» About this task: If a line in the listing carries the word "Conventions", return a copy of that line.

» Listed entries:
(** * LOL team maker: scoring, snake draft and lane assignment

    A shallow embedding of the services of the team maker:
    - [Types]     : the records of [src/types/riot.types.ts];
    - [RiotApi]   : [riotApi.service.ts] (latest revision): the rate-limited
                    fetcher with its retry on HTTP 429, the match cache, the
                    player analysis and the tier score;
    - [TeamMaker] : [teamMaker.service.ts]: sorting, snake draft and lane
                    assignment;
    - [ApiRoutes] : the [/divide-teams] handler of [api.routes.ts];
    - [PlayerRoutes] and [TeamMakerLimiter] : the handlers of [/player]
                    and [/players], and the request limit that the route
                    puts before the [/divide-teams] handler.

    JavaScript numbers that are integers by construction (counts, league
    points, API integers) are [Z]; derived averages and scores are exact
    rationals [Q] (the idealisation of IEEE doubles); [Math.log10] and
    [Math.sqrt] are parameters of the development.  A double can differ
    from the exact rational in its last bits; in a field that is rounded
    for publication this shows when the exact value lies within that
    error of a rounding boundary, and the field is then one unit of its
    last decimal off. *)

From Stdlib Require Import ZArith QArith Qround Qminmax Qabs Lia Lqa String Ascii List.
From Stdlib Require Import Znumtheory Permutation Sorted.
From stdpp Require Import base gmap strings list.

Local Open Scope string_scope.

(** ** Small JavaScript idioms *)

Module Js.

(** [a || d] on numbers, where [a] may be [undefined] (a missing key):
    [undefined] and [0] are both falsy. *)
Definition orNum (a : option Z) (d : Z) : Z :=
  match a with
  | Some 0%Z => d
  | Some v => v
  | None => d
  end.

(** [a || b] on strings: the empty string is falsy. *)
Definition orStr (a b : string) : string :=
  match a with
  | EmptyString => b
  | _ => a
  end.

(** Truthiness of a string. *)
Definition truthyStr (a : string) : bool :=
  match a with
  | EmptyString => false
  | _ => true
  end.

(** Property lookup in an object literal used as a string-keyed table:
    the literal's own keys, in insertion order.  The names that every
    object inherits ([constructor], [toString], ...) are left out; the
    keys looked up are tiers, divisions and roles of the upstream API. *)
Fixpoint prop {A} (o : list (string * A)) (k : string) : option A :=
  match o with
  | [] => None
  | (k', v) :: o' => if String.eqb k' k then Some v else prop o' k
  end.

(** [o.hasOwnProperty(k)]. *)
Definition hasOwnProperty {A} (o : list (string * A)) (k : string) : bool :=
  match prop o k with Some _ => true | None => false end.

(** [Math.round(x)]: the nearest integer, halves rounded up. *)
Definition round (x : Q) : Z := Qfloor (x + (1 # 2)).

(** [Math.round(x * 100) / 100]. *)
Definition round2 (x : Q) : Q := inject_Z (round (x * 100)) / 100.

(** [Math.round(x * 10) / 10]. *)
Definition round1 (x : Q) : Q := inject_Z (round (x * 10)) / 10.

End Js.

(** ** [riot.types.ts] *)

Module Types.

Record RiotAccount := {
  acc_puuid : string;
  acc_gameName : string;
  acc_tagLine : string
}.

(** The fields of [LeagueEntry] that the services read. *)
Record LeagueEntry := {
  queueType : string;
  tier : string;
  rank : string;
  leaguePoints : Z;
  wins : Z;
  losses : Z
}.
Lemma step_extraction_contract_witness :
  (exists (w' : list (Entity spec_float)) (ps' : PhysicsSystem spec_float)
          (calls : list Call),
      demo_update (of_int 1) = Some (w', ps')
      /\ trace_ ps' = trace_ demo_system ++ calls
      /\ stepsExecuted calls = 5
      /\ timeStepAccumilator_ ps' = S754_finite false 8947808 (-29))
  /\ (exists (ps' : PhysicsSystem Q) (calls : list Call),
        update (1 # 60)%Q 5 8 3 toy_Step [] 1%Q freshQ = Some ([], ps')
        /\ trace_ ps' = trace_ freshQ ++ calls
        /\ stepsExecuted calls = 5
        /\ (timeStepAccumilator_ ps' == timeStepAccumilator_ freshQ)%Q).
Proof.
  split.
  - assert (exists r, demo_update (of_int 1) = Some r) as [[w' ps'] Hu].
    { vm_compute. eexists. reflexivity. }
    destruct (proj2 (proj2 step_extraction_contract) 8%Z 3%Z toy_Step demo_world demo_system
                w' ps' eq_refl Hu) as (calls & _ & Ht & Hn & Ha & _).
    exists w', ps', calls. auto.
  - assert (exists ps', update (1 # 60)%Q 5 8 3 toy_Step [] 1%Q freshQ = Some ([], ps'))
      as [ps' Hu].
    { vm_compute. eexists. reflexivity. }
    assert (0 <= timeStepAccumilator_ freshQ)%Q as H0 by (vm_compute; discriminate).
    assert (timeStepAccumilator_ freshQ < 1 # 60)%Q as H1 by reflexivity.
    destruct (proj1 (proj2 step_extraction_contract) 8%Z 3%Z toy_Step [] freshQ [] ps' H0 H1 Hu)
      as (calls & _ & Ht & Hn & Ha).
    exists ps', calls. auto.
Defined.


Lemma quit_without_scene_witness :
  exists g' : Game nat nat nat,
    Game_quit (demo_game false None) = Some g'
    /\ status_ g' = ShuttingDown
    /\ window_ g' = WindowDeleted
    /\ actions g'
       = [ActSetStatus Quitting; ActSetStatus ShuttingDown; ActWindowClose; ActWindowDelete].
Proof.
  destruct (quit_without_scene (demo_game false None) eq_refl eq_refl)
    as (g' & Hq & Hs & Hw & Ha & _).
  exists g'. auto.
Defined.

Lemma quit_veto_witness :
  exists g' : Game nat nat nat,
    Game_quit (demo_game true (Some (demo_scene (demo_hook true)))) = Some g'
    /\ status_ g' = Quitting
    /\ window_ g' = WindowOpen.
Proof.
  destruct (quit_veto demo_ECSWorld_update demo_handleInput
              (demo_game true (Some (demo_scene (demo_hook true))))
              (demo_scene (demo_hook true)) eq_refl eq_refl)
    as (g' & Hq & _ & Hveto & Hstay).
  exists g'. split; [exact Hq|].
  assert (status_ g' = Quitting) as Hs by (apply Hveto; split; reflexivity).
  split; [exact Hs|]. exact (proj1 (Hstay Hs)).
Defined.



(** ** The properties beyond the claims, at the scenarios *)

Lemma update_consumes_flags_and_lists_witness :
  exists (w' : list (Entity spec_float)) (ps' : PhysicsSystem spec_float),
    demo_update (of_int 1 /^ of_int 30)%flt = Some (w', ps')
    /\ Forall2
         (fun e e' =>
            entity_id e' = entity_id e
            /\ body_ (rigidBody e') = body_ (rigidBody e)
            /\ disposeList_ (rigidBody e') = []
            /\ isOutOfSync_ (rigidBody e')
               = match body_ (rigidBody e) with
                 | Some _ => false
                 | None => isOutOfSync_ (rigidBody e)
                 end)
         demo_world w'.
Proof.
  assert (exists r, demo_update (of_int 1 /^ of_int 30)%flt = Some r) as [[w' ps'] Hu].
  { vm_compute. eexists. reflexivity. }
  exists w', ps'. split; [exact Hu|].
  exact (update_consumes_flags_and_lists f60 5 8 3 toy_Step demo_world _ demo_system w' ps' Hu).
Defined.

Lemma update_frees_disposed_witness :
  exists (w' : list (Entity spec_float)) (ps' : PhysicsSystem spec_float),
    demo_update (of_int 1 /^ of_int 30)%flt = Some (w', ps')
    /\ disposed demo_world = [3]
    /\ NoDup (disposed demo_world)
    /\ m_bodies (world_ ps') !! 3 = None.
Proof.
  assert (exists r, demo_update (of_int 1 /^ of_int 30)%flt = Some r) as [[w' ps'] Hu].
  { vm_compute. eexists. reflexivity. }
  exists w', ps'. split; [exact Hu|]. split; [reflexivity|].
  destruct (update_frees_disposed f60 5 8 3 toy_Step demo_world _ demo_system w' ps' Hu)
    as [Hnd Hgone].
  split; [exact Hnd|]. apply Hgone. apply list_elem_of_In. simpl. by left.
Defined.

Lemma toy_Step_keeps_bodies (ts : spec_float) (vi pi : Z) (bw : b2World spec_float) :
  dom (m_bodies (toy_Step ts vi pi bw)) =@{gset nat} dom (m_bodies bw).
Proof. unfold toy_Step. simpl. apply dom_fmap_L. Qed.

Lemma update_body_count_witness :
  exists (w' : list (Entity spec_float)) (ps' : PhysicsSystem spec_float),
    demo_update (of_int 1 /^ of_int 30)%flt = Some (w', ps')
    /\ b2World_GetBodyCount (world_ demo_system) = 3
    /\ length (disposed demo_world) = 1
    /\ b2World_GetBodyCount (world_ ps') + 1 = 3.
Proof.
  assert (exists r, demo_update (of_int 1 /^ of_int 30)%flt = Some r) as [[w' ps'] Hu].
  { vm_compute. eexists. reflexivity. }
  exists w', ps'. split; [exact Hu|]. split; [vm_compute; reflexivity|]. split; [reflexivity|].
  destruct (update_body_count f60 5 8 3 toy_Step toy_Step_keeps_bodies
              demo_world _ demo_system w' ps' Hu) as (_ & _ & Hn).
  assert (b2World_GetBodyCount (world_ demo_system) = 3) as H3 by (vm_compute; reflexivity).
  rewrite H3 in Hn. exact Hn.
Defined.
Lemma mapM_Forall2 (l : list A) (bs : list B) :
  mapM f l = Ok bs <-> Forall2 (fun a b => f a = Ok b) l bs.
Proof.
  revert bs; induction l as [|a l IH]; intros bs; simpl.
  - split.
    + intros H; inversion H; constructor.
    + intros H; inversion H; reflexivity.
  - destruct (f a) as [b|e] eqn:Ea; simpl.
    + destruct (mapM f l) as [bs'|e] eqn:El; simpl.
      * split.
        -- intros H; inversion H; subst. constructor; [exact Ea | now apply IH].
        -- intros H; inversion H as [|? b' ? bs'' Hb Hrest]; subst.
           apply IH in Hrest. congruence.
      * split; [discriminate|].
        intros H; inversion H as [|? b' ? bs'' Hb Hrest]; subst.
        apply IH in Hrest. discriminate.
    + split; [discriminate|].
      intros H; inversion H; congruence.
Qed.


(** When some element raises, the list raises. *)
Lemma mapM_some_raise (l : list A) :
  Exists (fun a => exists e, f a = Raise e) l -> exists e, mapM f l = Raise e.
Proof.
  induction 1 as [a l [e Ha] | a l _ [e IH]]; simpl.
  - exists e. now rewrite Ha.
  - destruct (f a) as [b|e']; simpl.
    + exists e. now rewrite IH.
    + now exists e'.
Qed.

End MapM.

(** ** The CREATE TABLE statement *)

(** In any frame the entry of a column whose label does not match
    raises: reading the column does, or else the type mapping. *)
Lemma column_entry_unrecognized_raises (df : DataFrame) (c : Series) :
  recognized (dtype c) = false ->
  exists e, column_entry df (name c, dtype c) = Raise e.
Proof.
  intros Hrec. unfold column_entry.
  destruct (max_str_len df (name c)) as [n|e]; simpl; [|now exists e].
  rewrite get_mysql_field_first_match.
  destruct (first_match (dtype c)) as [row|] eqn:E.
  - assert (H : recognized (dtype c) = true)
      by (apply recognized_first_match; now exists row).
    congruence.
  - simpl. eexists. reflexivity.
Qed.

Section CreateQuery.

Variable df : DataFrame.
Hypothesis labels : unique_labels df.

(** A column whose label matches has an entry, made of its name and
    its token. *)
Lemma column_entry_recognized (c : Series) :
  In c (columns df) -> recognized (dtype c) = true ->
  exists ty,
    get_mysql_field (dtype c) (series_max (cell_lengths c)) = Ok ty /\
    column_entry df (name c, dtype c) = Ok (name c ++ " " ++ ty).
Proof.
  intros Hin Hrec.
  destruct (recognized_label_has_token (dtype c)
              (series_max (cell_lengths c)) Hrec) as [ty Hty].
  exists ty. split; [exact Hty|].
  now rewrite (column_entry_column _ _ labels Hin), Hty.
Qed.
(** * hooks/socialmedia.py: the LinkedIn share button and Open Graph hooks

    A shallow embedding of the two MkDocs hooks [on_page_content] and
    [on_post_page] of [hooks/socialmedia.py], and the properties of them
    that the specification states.

    Conventions of the embedding.
    - A Python [str] is a [string]: the sequence of the bytes of its UTF-8
      encoding.  Every pattern the hooks search for or strip is ASCII, so
      [startswith], [rstrip], [lstrip], [in] and [replace] act on the bytes
      as they act on the code points, and [quote], which encodes its
      argument to UTF-8 first, is the byte-wise [quote_from_bytes].
    - A value that Python leaves untyped (a configuration entry, the page
      title, a front-matter entry) is a [pyval]: [None] or a [str].
    - A dictionary is a [gmap string pyval]; an attribute that may not exist
      ([page.meta], tested with [hasattr]) is an [option].
    - A hook returns in the monad [M]: a result or a raised exception,
      together with the lines written to the logger. *)

From Stdlib Require Import String Ascii List Arith Lia Bool.
From stdpp Require Import base option gmap strings.

Local Open Scope string_scope.

(** ** Strings *)

Module Str.

(** The double quote and the line feed, which the templates contain. *)
Definition dq : string := String "034"%char EmptyString.
Definition nl : string := String "010"%char EmptyString.

(** [c in chars], for a character and a string used as a set. *)
Fixpoint mem (c : ascii) (chars : string) : bool :=
  match chars with
  | EmptyString => false
  | String d chars' => Ascii.eqb c d || mem c chars'
  end.

(** [s.startswith(p)] *)
Definition startswith (s p : string) : bool := String.prefix p s.

(** [s.lstrip(chars)]: drop the leading characters that are in [chars]. *)
Fixpoint lstrip (s chars : string) : string :=
  match s with
  | EmptyString => EmptyString
  | String c s' => if mem c chars then lstrip s' chars else s
  end.

(** [s.rstrip(chars)]: drop the trailing characters that are in [chars]. *)
Fixpoint rstrip (s chars : string) : string :=
  match s with
  | EmptyString => EmptyString
  | String c s' =>
      match rstrip s' chars with
      | EmptyString => if mem c chars then EmptyString else String c EmptyString
      | r => String c r
      end
  end.

(** [s[n:]] *)
Fixpoint drop (n : nat) (s : string) : string :=
  match n, s with
  | O, _ => s
  | S _, EmptyString => EmptyString
  | S n', String _ s' => drop n' s'
  end.

(** [sub in s] *)
Fixpoint contains (sub s : string) : bool :=
  String.prefix sub s ||
  match s with
  | EmptyString => false
  | String _ s' => contains sub s'
  end.

(** [s.replace(old, new, 1)]: the leftmost occurrence of [old] is replaced,
    the text after it is copied as it is. *)
Fixpoint replace_first (s old new : string) : string :=
  if String.prefix old s then new +:+ drop (String.length old) s
  else match s with
       | EmptyString => EmptyString
       | String c s' => String c (replace_first s' old new)
       end.

(** [bool(s)]: a string is true when it is not empty. *)
Definition nonempty (s : string) : bool :=
  match s with EmptyString => false | String _ _ => true end.

End Str.

(** ** urllib.parse: percent-encoding *)

Module Urllib.
(** * align_videos_by_soundtrack/align.py: signature extraction, delay
      finding and multi-file delay resolution

    A shallow embedding of [_mk_freq_trans_summary], [_find_delay] and
    [SyncDetector._align], followed by the properties proved about them.

    Conventions of the embedding:
    - the code is read with the semantics of Python 3: [/] is true division,
      and [dict] / [defaultdict] keep insertion order.  A dictionary is an
      insertion-ordered association list ([Dict]); an update of an existing
      key keeps its position.
    - Python [int] is [Z]; list and file indices are [nat] where the code
      obtains them from [list.index] or [range(len(..))].
    - Python [float] values (seconds, intensities, time stamps) are exact
      rationals [Q]; [float('nan')] as "no bound" is [None].  Rounding of
      binary64 arithmetic is not modelled.
    - a raised exception is the [Raise] branch of [result].
    - the order in which a Python [set] is iterated, the FFT, the decoder,
      the state of the file system and [_cache.make_cache_key] are
      parameters. *)

From Stdlib Require Import String.
From Stdlib Require Import List ZArith QArith Qminmax Lia Lqa Bool.
From Stdlib Require Import Permutation Sorted Arith.
Import ListNotations.

Set Implicit Arguments.

(* ================================================================== *)
(** * Part I: the model *)
(* ================================================================== *)

(** ** Exceptions *)

Inductive exn : Type :=
| NoCorrelation      (* Exception("I could not find a match. ...") *)
| IndexError
| KeyError
| ZeroDivisionError
| ValueError.

Inductive result (A : Type) : Type :=
| Ok (a : A)
| Raise (e : exn).

Arguments Ok {A} a.
Arguments Raise {A} e.

Definition bind {A B : Type} (c : result A) (k : A -> result B) : result B :=
  match c with
  | Ok a => k a
  | Raise e => Raise e
  end.

Notation "x <- c ;; k" := (bind c (fun x => k))
  (at level 61, c at next level, right associativity).
Notation "' pat <- c ;; k" := (bind c (fun x => match x with pat => k end))
  (at level 61, pat pattern, c at next level, right associativity).

(** A [for] loop whose body may raise: the first exception ends the loop. *)
Fixpoint for_each {S A : Type} (body : S -> A -> result S) (xs : list A) (s : S)
  : result S :=
  match xs with
  | [] => Ok s
  | x :: xs' => s' <- body s x ;; for_each body xs' s'
  end.

(** ** Insertion-ordered dictionaries *)

Module Dict.

Section Defs.
Variables K V : Type.
Variable eqb : K -> K -> bool.

Definition t : Type := list (K * V).

Definition empty : t := [].

Fixpoint get (d : t) (k : K) : option V :=
  match d with
  | [] => None
  | (k', v) :: d' => if eqb k k' then Some v else get d' k
  end.

(** [d[k] = v]: an existing key keeps its place, a new key goes last. *)
Fixpoint set (d : t) (k : K) (v : V) : t :=
  match d with
  | [] => [(k, v)]
  | (k', v') :: d' => if eqb k k' then (k', v) :: d' else (k', v') :: set d' k v
  end.

Definition contains (d : t) (k : K) : bool :=
  match get d k with
  | Some _ => true
  | None => false
  end.

Definition keys (d : t) : list K := map fst d.

(** [d[k]] on a [defaultdict] whose factory yields [dflt]. *)
Definition get_default (dflt : V) (d : t) (k : K) : V :=
  match get d k with
  | Some v => v
  | None => dflt
  end.

End Defs.

Arguments empty {K V}.

End Dict.

Definition pair_eqb (a b : nat * nat) : bool :=
  (fst a =? fst b)%nat && (snd a =? snd b)%nat.

Definition cell_eqb (a b : Z * Z) : bool :=
  (fst a =? fst b)%Z && (snd a =? snd b)%Z.

(** A frequency signature: frequency index -> times (window indices). *)
Definition signature : Type := Dict.t Z (list Z).

Definition sig_get (fd : signature) (key : Z) : list Z :=
  Dict.get_default Z.eqb [] fd key.

(** ** Python built-ins used by the code *)

Definition len {A : Type} (l : list A) : Z := Z.of_nat (length l).

(** [a // b] on ints. *)
Definition floordiv (a b : Z) : result Z :=
  if (b =? 0)%Z then Raise ZeroDivisionError else Ok (a / b)%Z.

(** [range(start, stop, step)]. *)
Definition py_range (start stop step : Z) : result (list Z) :=
  if (step =? 0)%Z then Raise ValueError
  else
    let n := if (0 <? step)%Z
             then ((stop - start + step - 1) / step)%Z
             else ((start - stop - step - 1) / (- step))%Z in
    Ok (map (fun i => (start + Z.of_nat i * step)%Z) (seq 0 (Z.to_nat n))).

(** [enumerate(l)]. *)
Definition enumerate {A : Type} (l : list A) : list (Z * A) :=
  combine (map Z.of_nat (seq 0 (length l))) l.

(** Normalisation of one slice bound against a sequence of length [n]. *)
Definition slice_index (n i : Z) : Z :=
  if (i <? 0)%Z then Z.max 0 (i + n) else Z.min i n.

(** [data[a:b]]. *)
Definition py_slice {A : Type} (data : list A) (a b : Z) : list A :=
  let lo := slice_index (len data) a in
  let hi := slice_index (len data) b in
  firstn (Z.to_nat (hi - lo)) (skipn (Z.to_nat lo) data).

(** [l[-1]]. *)
Fixpoint last_item {A : Type} (l : list A) : result A :=
  match l with
  | [] => Raise IndexError
  | [x] => Ok x
  | _ :: l' => last_item l'
  end.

» Task answer:
    Conventions of the embedding.
    Conventions of the embedding:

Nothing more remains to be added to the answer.